[Extracted data entries]

=== Begin Enclosure ===

(** [{ ...target, ...src }]: the own properties of [src] copied onto
    [target]. *)
Definition spread (target : object) (src : value) : object :=
  match src with
  | VUndefined | VNull | VBool _ | VNum _ => target
  | VStr s => fold_left (fun o kv => obj_set o (fst kv) (snd kv)) (indexed 0 (chars s)) target
  | VArr l p => fold_left (fun o kv => obj_set o (fst kv) (snd kv)) (indexed 0 l ++ p) target
  | VObj o' => fold_left (fun o kv => obj_set o (fst kv) (snd kv)) o' target
  end.

End Js.

(** ** [crypto.createHash('md5').update(s).digest('hex')] *)

Module Md5.

Local Open Scope N_scope.

Definition w32 (x : N) : N := x mod 4294967296.

Definition rotl (x c : N) : N :=
  w32 (N.lor (N.shiftl x c) (N.shiftr x (32 - c))).

Definition not32 (x : N) : N := N.lxor x 4294967295.

Definition K : list N :=
  [ 3614090360; 3905402710; 606105819; 3250441966; 4118548399; 1200080426; 2821735955; 4249261313;
    1770035416; 2336552879; 4294925233; 2304563134; 1804603682; 4254626195; 2792965006; 1236535329;
    4129170786; 3225465664; 643717713; 3921069994; 3593408605; 38016083; 3634488961; 3889429448;
    568446438; 3275163606; 4107603335; 1163531501; 2850285829; 4243563512; 1735328473; 2368359562;
    4294588738; 2272392833; 1839030562; 4259657740; 2763975236; 1272893353; 4139469664; 3200236656;
    681279174; 3936430074; 3572445317; 76029189; 3654602809; 3873151461; 530742520; 3299628645;
    4096336452; 1126891415; 2878612391; 4237533241; 1700485571; 2399980690; 4293915773; 2240044497;
    1873313359; 4264355552; 2734768916; 1309151649; 4149444226; 3174756917; 718787259; 3951481745 ].

Definition shifts : list N :=
  [ 7; 12; 17; 22; 7; 12; 17; 22; 7; 12; 17; 22; 7; 12; 17; 22;
    5; 9; 14; 20; 5; 9; 14; 20; 5; 9; 14; 20; 5; 9; 14; 20;
    4; 11; 16; 23; 4; 11; 16; 23; 4; 11; 16; 23; 4; 11; 16; 23;
    6; 10; 15; 21; 6; 10; 15; 21; 6; 10; 15; 21; 6; 10; 15; 21 ].

Record state := St { sa : N; sb : N; sc : N; sd : N }.

Definition init : state := St 1732584193 4023233417 2562383102 271733878.

(** The mixing function and the message word index of step [i]. *)
Definition mix (i : nat) (b c d : N) : N * nat :=
  if (i <? 16)%nat then (N.lor (N.land b c) (N.land (not32 b) d), i)
  else if (i <? 32)%nat then (N.lor (N.land d b) (N.land (not32 d) c), (5 * i + 1) mod 16)%nat
  else if (i <? 48)%nat then (N.lxor (N.lxor b c) d, (3 * i + 5) mod 16)%nat
  else (N.lxor c (N.lor b (not32 d)), (7 * i) mod 16)%nat.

=== End Enclosure ===

YOUR ASSIGNMENT => Write all of the data above again, exactly as given.

RESULT OF THE TASK =>
(** [{ ...target, ...src }]: the own properties of [src] copied onto
    [target]. *)
Definition spread (target : object) (src : value) : object :=
  match src with
  | VUndefined | VNull | VBool _ | VNum _ => target
  | VStr s => fold_left (fun o kv => obj_set o (fst kv) (snd kv)) (indexed 0 (chars s)) target
  | VArr l p => fold_left (fun o kv => obj_set o (fst kv) (snd kv)) (indexed 0 l ++ p) target
  | VObj o' => fold_left (fun o kv => obj_set o (fst kv) (snd kv)) o' target
  end.

End Js.

(** ** [crypto.createHash('md5').update(s).digest('hex')] *)

Module Md5.

Local Open Scope N_scope.

Definition w32 (x : N) : N := x mod 4294967296.

Definition rotl (x c : N) : N :=
  w32 (N.lor (N.shiftl x c) (N.shiftr x (32 - c))).

Definition not32 (x : N) : N := N.lxor x 4294967295.

Definition K : list N :=
  [ 3614090360; 3905402710; 606105819; 3250441966; 4118548399; 1200080426; 2821735955; 4249261313;
    1770035416; 2336552879; 4294925233; 2304563134; 1804603682; 4254626195; 2792965006; 1236535329;
    4129170786; 3225465664; 643717713; 3921069994; 3593408605; 38016083; 3634488961; 3889429448;
    568446438; 3275163606; 4107603335; 1163531501; 2850285829; 4243563512; 1735328473; 2368359562;
    4294588738; 2272392833; 1839030562; 4259657740; 2763975236; 1272893353; 4139469664; 3200236656;
    681279174; 3936430074; 3572445317; 76029189; 3654602809; 3873151461; 530742520; 3299628645;
    4096336452; 1126891415; 2878612391; 4237533241; 1700485571; 2399980690; 4293915773; 2240044497;
    1873313359; 4264355552; 2734768916; 1309151649; 4149444226; 3174756917; 718787259; 3951481745 ].

Definition shifts : list N :=
  [ 7; 12; 17; 22; 7; 12; 17; 22; 7; 12; 17; 22; 7; 12; 17; 22;
    5; 9; 14; 20; 5; 9; 14; 20; 5; 9; 14; 20; 5; 9; 14; 20;
    4; 11; 16; 23; 4; 11; 16; 23; 4; 11; 16; 23; 4; 11; 16; 23;
    6; 10; 15; 21; 6; 10; 15; 21; 6; 10; 15; 21; 6; 10; 15; 21 ].

Record state := St { sa : N; sb : N; sc : N; sd : N }.

Definition init : state := St 1732584193 4023233417 2562383102 271733878.

(** The mixing function and the message word index of step [i]. *)
Definition mix (i : nat) (b c d : N) : N * nat :=
  if (i <? 16)%nat then (N.lor (N.land b c) (N.land (not32 b) d), i)
  else if (i <? 32)%nat then (N.lor (N.land d b) (N.land (not32 d) c), (5 * i + 1) mod 16)%nat
  else if (i <? 48)%nat then (N.lxor (N.lxor b c) d, (3 * i + 5) mod 16)%nat
  else (N.lxor c (N.lor b (not32 d)), (7 * i) mod 16)%nat.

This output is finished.